■ Records for this task ■
(** X18.  For an image whose ['resized'] and ['moved'] listeners are
    attached (a dropped or generated image, or one loaded from the server),
    the release that ends a resize writes the scale of the node into every
    record with its id and into the selection if it holds that id, and the
    release that ends a drag writes the position of the node; either
    schedules a save 2000 ms later, calls none by itself, and neither adds
    nor removes a record. *)
Theorem gesture_end_is_mirrored_and_scheduled (ref : nat)
    (e : FederatedPointerEvent) (w : World) (c : ImageCell) :
  settled w ->
  imageNodes (state w) !! ref = Some c ->
  image_persists c = true ->
  let n := image_node c in
  (DraggableResizable.resizePointerId n = Some (pointerId e) ->
   let w' := imageResizeEnd ref e w in
   armed w' (clock w + 2000)%N
     (length (images (state w))) (length (texts (state w)))
   /\ saveCalls w' = saveCalls w
   /\ map DraggableImage.id (images (state w'))
      = map DraggableImage.id (images (state w))
   /\ Forall (fun img =>
                DraggableImage.id img = DraggableResizable.id n ->
                DraggableImage.scale img = DraggableResizable.scale n)
        (images (state w'))
   /\ (forall si, selectedImage (state w) = Some si ->
         DraggableImage.id si = DraggableResizable.id n ->
         exists si', selectedImage (state w') = Some si'
                     /\ DraggableImage.scale si' = DraggableResizable.scale n))
  /\ (DraggableResizable.dragPointerId n = Some (pointerId e) ->
      let w' := imageDragEnd ref e w in
      armed w' (clock w + 2000)%N
        (length (images (state w))) (length (texts (state w)))
      /\ saveCalls w' = saveCalls w
      /\ map DraggableImage.id (images (state w'))
         = map DraggableImage.id (images (state w))
      /\ Forall (fun img =>
                   DraggableImage.id img = DraggableResizable.id n ->
                   DraggableImage.x img = DraggableResizable.x n
                   /\ DraggableImage.y img = DraggableResizable.y n)
           (images (state w'))
      /\ (forall si, selectedImage (state w) = Some si ->
            DraggableImage.id si = DraggableResizable.id n ->
            exists si', selectedImage (state w') = Some si'
                        /\ DraggableImage.x si' = DraggableResizable.x n
                        /\ DraggableImage.y si' = DraggableResizable.y n)).
Proof.
  intros Hset Hc Hp n. split.
  - intros Hptr w'.
    set (n' := DraggableResizable.with_resize n false None
                 (DraggableResizable.startProj n) (DraggableResizable.startScale n)).
    set (w1 := update (fun s => set_imageNodes
                         (alter (map_image_node (fun _ => n')) ref (imageNodes s)) s) w).
    assert (Hw' : w' = resizedListener (DraggableResizable.id n)
                         (DraggableResizable.scale n) w1).
    { unfold w', imageResizeEnd. rewrite Hc.
      unfold DraggableResizable.onResizeEnd. fold n.
      rewrite Hptr, same_pointer_refl. cbn [negb fold_left].
      unfold notify. rewrite Hp. reflexivity. }
    assert (Hset1 : settled w1) by (apply update_settled; exact Hset).
    pose proof (debouncedAutoSave_arms w1 Hset1) as Harm.
    rewrite Hw'. unfold resizedListener.
    split; [apply update_armed; exact Harm|].
    split; [reflexivity|].
    cbn [state update set_state images setImages setSelectedImage selectedImage].
    destruct (debouncedAutoSave_frame w1) as (Hst & _). rewrite Hst.
    cbn [w1 state update set_state images set_imageNodes selectedImage].
    split; [|split].
    + apply rescale_ids. intros img.
      destruct (String.eqb _ _); reflexivity.
    + apply Forall_forall. intros img Hin.
      apply list_elem_of_fmap in Hin. destruct Hin as (img0 & -> & _).
      intros Hid.
      destruct (String.eqb (DraggableImage.id img0) (DraggableResizable.id n)) eqn:Heq;
        [reflexivity|].
      apply String.eqb_neq in Heq. cbn in Hid. contradiction.
    + intros si Hsel Hid. rewrite Hsel. cbn.
      apply String.eqb_eq in Hid. rewrite Hid. eexists. split; reflexivity.
  - intros Hptr w'.
    set (n' := DraggableResizable.with_drag n false None
                 (DraggableResizable.dragOffset n)).
    set (w1 := update (fun s => set_imageNodes
                         (alter (map_image_node (fun _ => n')) ref (imageNodes s)) s) w).
    assert (Hw' : w' = movedListener (DraggableResizable.id n)
                         (DraggableResizable.x n) (DraggableResizable.y n) w1).
    { unfold w', imageDragEnd. rewrite Hc.
      unfold DraggableResizable.onDragEnd. fold n.
      rewrite Hptr, same_pointer_refl. cbn [negb fold_left].
      unfold notify. rewrite Hp. reflexivity. }
    assert (Hset1 : settled w1) by (apply update_settled; exact Hset).
    pose proof (debouncedAutoSave_arms w1 Hset1) as Harm.
    rewrite Hw'. unfold movedListener.
    split; [apply update_armed; exact Harm|].
    split; [reflexivity|].
    cbn [state update set_state images setImages setSelectedImage selectedImage].
    destruct (debouncedAutoSave_frame w1) as (Hst & _). rewrite Hst.
    cbn [w1 state update set_state images set_imageNodes selectedImage].
    split; [|split].
    + apply rescale_ids. intros img.
      destruct (String.eqb _ _); reflexivity.
    + apply Forall_forall. intros img Hin.
      apply list_elem_of_fmap in Hin. destruct Hin as (img0 & -> & _).
      intros Hid.
      destruct (String.eqb (DraggableImage.id img0) (DraggableResizable.id n)) eqn:Heq;
        [split; reflexivity|].
      apply String.eqb_neq in Heq. cbn in Hid. contradiction.
    + intros si Hsel Hid. rewrite Hsel. cbn.
      apply String.eqb_eq in Hid. rewrite Hid. eexists. split; [reflexivity|].
      split; reflexivity.
Qed.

■ Work instructions ■
Every line of the records above needs to be given again exactly.

■ Solution ■
(** X18.  For an image whose ['resized'] and ['moved'] listeners are
    attached (a dropped or generated image, or one loaded from the server),
    the release that ends a resize writes the scale of the node into every
    record with its id and into the selection if it holds that id, and the
    release that ends a drag writes the position of the node; either
    schedules a save 2000 ms later, calls none by itself, and neither adds
    nor removes a record. *)
Theorem gesture_end_is_mirrored_and_scheduled (ref : nat)
    (e : FederatedPointerEvent) (w : World) (c : ImageCell) :
  settled w ->
  imageNodes (state w) !! ref = Some c ->
  image_persists c = true ->
  let n := image_node c in
  (DraggableResizable.resizePointerId n = Some (pointerId e) ->
   let w' := imageResizeEnd ref e w in
   armed w' (clock w + 2000)%N
     (length (images (state w))) (length (texts (state w)))
   /\ saveCalls w' = saveCalls w
   /\ map DraggableImage.id (images (state w'))
      = map DraggableImage.id (images (state w))
   /\ Forall (fun img =>
                DraggableImage.id img = DraggableResizable.id n ->
                DraggableImage.scale img = DraggableResizable.scale n)
        (images (state w'))
   /\ (forall si, selectedImage (state w) = Some si ->
         DraggableImage.id si = DraggableResizable.id n ->
         exists si', selectedImage (state w') = Some si'
                     /\ DraggableImage.scale si' = DraggableResizable.scale n))
  /\ (DraggableResizable.dragPointerId n = Some (pointerId e) ->
      let w' := imageDragEnd ref e w in
      armed w' (clock w + 2000)%N
        (length (images (state w))) (length (texts (state w)))
      /\ saveCalls w' = saveCalls w
      /\ map DraggableImage.id (images (state w'))
         = map DraggableImage.id (images (state w))
      /\ Forall (fun img =>
                   DraggableImage.id img = DraggableResizable.id n ->
                   DraggableImage.x img = DraggableResizable.x n
                   /\ DraggableImage.y img = DraggableResizable.y n)
           (images (state w'))
      /\ (forall si, selectedImage (state w) = Some si ->
            DraggableImage.id si = DraggableResizable.id n ->
            exists si', selectedImage (state w') = Some si'
                        /\ DraggableImage.x si' = DraggableResizable.x n
                        /\ DraggableImage.y si' = DraggableResizable.y n)).
Proof.
  intros Hset Hc Hp n. split.
  - intros Hptr w'.
    set (n' := DraggableResizable.with_resize n false None
                 (DraggableResizable.startProj n) (DraggableResizable.startScale n)).
    set (w1 := update (fun s => set_imageNodes
                         (alter (map_image_node (fun _ => n')) ref (imageNodes s)) s) w).
    assert (Hw' : w' = resizedListener (DraggableResizable.id n)
                         (DraggableResizable.scale n) w1).
    { unfold w', imageResizeEnd. rewrite Hc.
      unfold DraggableResizable.onResizeEnd. fold n.
      rewrite Hptr, same_pointer_refl. cbn [negb fold_left].
      unfold notify. rewrite Hp. reflexivity. }
    assert (Hset1 : settled w1) by (apply update_settled; exact Hset).
    pose proof (debouncedAutoSave_arms w1 Hset1) as Harm.
    rewrite Hw'. unfold resizedListener.
    split; [apply update_armed; exact Harm|].
    split; [reflexivity|].
    cbn [state update set_state images setImages setSelectedImage selectedImage].
    destruct (debouncedAutoSave_frame w1) as (Hst & _). rewrite Hst.
    cbn [w1 state update set_state images set_imageNodes selectedImage].
    split; [|split].
    + apply rescale_ids. intros img.
      destruct (String.eqb _ _); reflexivity.
    + apply Forall_forall. intros img Hin.
      apply list_elem_of_fmap in Hin. destruct Hin as (img0 & -> & _).
      intros Hid.
      destruct (String.eqb (DraggableImage.id img0) (DraggableResizable.id n)) eqn:Heq;
        [reflexivity|].
      apply String.eqb_neq in Heq. cbn in Hid. contradiction.
    + intros si Hsel Hid. rewrite Hsel. cbn.
      apply String.eqb_eq in Hid. rewrite Hid. eexists. split; reflexivity.
  - intros Hptr w'.
    set (n' := DraggableResizable.with_drag n false None
                 (DraggableResizable.dragOffset n)).
    set (w1 := update (fun s => set_imageNodes
                         (alter (map_image_node (fun _ => n')) ref (imageNodes s)) s) w).
    assert (Hw' : w' = movedListener (DraggableResizable.id n)
                         (DraggableResizable.x n) (DraggableResizable.y n) w1).
    { unfold w', imageDragEnd. rewrite Hc.
      unfold DraggableResizable.onDragEnd. fold n.
      rewrite Hptr, same_pointer_refl. cbn [negb fold_left].
      unfold notify. rewrite Hp. reflexivity. }
    assert (Hset1 : settled w1) by (apply update_settled; exact Hset).
    pose proof (debouncedAutoSave_arms w1 Hset1) as Harm.
    rewrite Hw'. unfold movedListener.
    split; [apply update_armed; exact Harm|].
    split; [reflexivity|].
    cbn [state update set_state images setImages setSelectedImage selectedImage].
    destruct (debouncedAutoSave_frame w1) as (Hst & _). rewrite Hst.
    cbn [w1 state update set_state images set_imageNodes selectedImage].
    split; [|split].
    + apply rescale_ids. intros img.
      destruct (String.eqb _ _); reflexivity.
    + apply Forall_forall. intros img Hin.
      apply list_elem_of_fmap in Hin. destruct Hin as (img0 & -> & _).
      intros Hid.
      destruct (String.eqb (DraggableImage.id img0) (DraggableResizable.id n)) eqn:Heq;
        [split; reflexivity|].
      apply String.eqb_neq in Heq. cbn in Hid. contradiction.
    + intros si Hsel Hid. rewrite Hsel. cbn.
      apply String.eqb_eq in Hid. rewrite Hid. eexists. split; [reflexivity|].
      split; reflexivity.
Qed.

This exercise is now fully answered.